Reproduce the section of the listing that begins at the line containing "fo_len : (length fs < 208)%nat;" and finishes at the line containing "Lemma total_app fs". Include both end lines and nothing beyond them.
......
(* ===== verification/MkfsImage.v ===== *)
(** The file system image as a whole: every inode mkfs has allocated keeps its file,
    the blocks of different files are disjoint, and the image the program leaves
    has the root directory, the files of the command line and the bitmap. *)
From stdpp Require Import base list strings.
From Stdlib Require Import ZArith Lia ZifyBool Ascii.
From S2P Require Import Prelude Fcntl Memory KPrintf State Monad Log LogSpec Fs FsSpec Mkfs MkfsSpec.

Local Open Scope Z_scope.
Local Open Scope record_scope.

(** What inode [i + 1] stands for: its type, its contents, and the blocks they are in *)
Record finfo := mkfinfo { f_type : Z; f_data : list Z; f_bl : list Z; f_ind : Z }.

Definition f_owned (f : finfo) : list Z := owned (f_bl f) (f_ind f).
Definition f_blocks (f : finfo) : Z := with_ind (nblk (length (f_data f))).
Definition total (fs : list finfo) : Z := foldr (fun f n => f_blocks f + n) 0 fs.

(** The on-disk inode of a file *)
Definition din_ok (st : mkst) (i : nat) (f : finfo) : Prop :=
  exists din, din_at (m_img st) (i + 1) = Some din /\
    file_ok st din (f_data f) (f_bl f) (f_ind f) /\
    get32 din 8 = Z.of_nat (length (f_data f)) /\ (length (f_data f) <= 268 * 1024)%nat /\
    sub din 0 8 = bytes_le 2 (f_type f) ++ zeros 4 ++ bytes_le 2 1.

Record fs_ok (st : mkst) (fs : list finfo) : Prop := {
  fo_img : img_ok st;
  fo_sb : m_img st !! 1%nat = Some (splice zero_sector 0 (sb_bytes false (the_sb false)));
  fo_len : (length fs < 208)%nat;
  fo_next : m_freeinode st = Z.of_nat (length fs + 1);
  fo_fb : m_freeblock st = nmeta + total fs;
  fo_din : forall i f, fs !! i = Some f -> din_ok st i f;
  fo_disj : forall i j f g b, fs !! i = Some f -> fs !! j = Some g ->
    b ∈ f_owned f -> b ∈ f_owned g -> i = j;
}.

Lemma total_insert fs i f g : fs !! i = Some f -> total (<[i := g]> fs) = total fs - f_blocks f + f_blocks g.
Proof.
  revert i; induction fs as [| x fs IH]; intros [| i] Hf; simpl in *; try done; [injection Hf as ->; lia |].
  rewrite (IH i Hf); lia.
Qed.

Lemma total_app fs gs : total (fs ++ gs) = total fs + total gs.
Proof. induction fs; simpl; lia. Qed.

Lemma f_blocks_nonneg f : 0 <= f_blocks f.
Proof. unfold f_blocks, with_ind; destruct (12 <? _)%nat; lia. Qed.

(** A file that a step does not touch *)
Lemma din_ok_frame st st' i g :
  din_ok st i g -> m_freeblock st <= m_freeblock st' ->
  din_at (m_img st') (i + 1) = din_at (m_img st) (i + 1) ->
  (forall b, b ∈ f_owned g -> m_img st' !! Z.to_nat b = m_img st !! Z.to_nat b) ->
  din_ok st' i g.
Proof.
  intros (din & Hd & (Hr & [Hnd Hin] & Hl) & Hrest) Hfb Hda Hf; exists din; split; [by rewrite Hda |].
  split; [| done]; split_and!; try done; [by eapply rep_frame |].
  split; [done |]; eapply Forall_impl; [exact Hin |]; simpl; lia.
Qed.

Lemma own_range st i f b : din_ok st i f -> b ∈ f_owned f -> nmeta <= b < m_freeblock st.
Proof. intros (din & _ & (_ & [_ Hin] & _) & _) Hb; rewrite Forall_forall in Hin; by apply Hin. Qed.

Lemma sub_sub_prefix d d' n : sub d' 0 12 = sub d 0 12 -> (n <= 12)%nat -> sub d' 0 n = sub d 0 n.
Proof.
  unfold sub; rewrite !drop_0; intros E Hn.
  rewrite <- (Nat.min_l n 12) by lia; rewrite <- !take_take; by rewrite E.
Qed.

Lemma rep_size img din c bl ind n : rep img din c bl ind -> rep img (put32 8 n din) c bl ind.
Proof.
  intros [H1 H2 H3 H4 H5 H6 H7]; assert (Hd : (8 + 4 <= length din)%nat) by (rewrite H1; unfold sizeof_dinode; lia).
  split; try done; [by rewrite length_put32 | |].
  - intros i Hi; rewrite get32_put32_ne by lia; by apply H3.
  - by rewrite get32_put32_ne by lia.
Qed.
......
(Result of the task)
  fo_len : (length fs < 208)%nat;
  fo_next : m_freeinode st = Z.of_nat (length fs + 1);
  fo_fb : m_freeblock st = nmeta + total fs;
  fo_din : forall i f, fs !! i = Some f -> din_ok st i f;
  fo_disj : forall i j f g b, fs !! i = Some f -> fs !! j = Some g ->
    b ∈ f_owned f -> b ∈ f_owned g -> i = j;
}.

Lemma total_insert fs i f g : fs !! i = Some f -> total (<[i := g]> fs) = total fs - f_blocks f + f_blocks g.
Proof.
  revert i; induction fs as [| x fs IH]; intros [| i] Hf; simpl in *; try done; [injection Hf as ->; lia |].
  rewrite (IH i Hf); lia.
Qed.

Lemma total_app fs gs : total (fs ++ gs) = total fs + total gs.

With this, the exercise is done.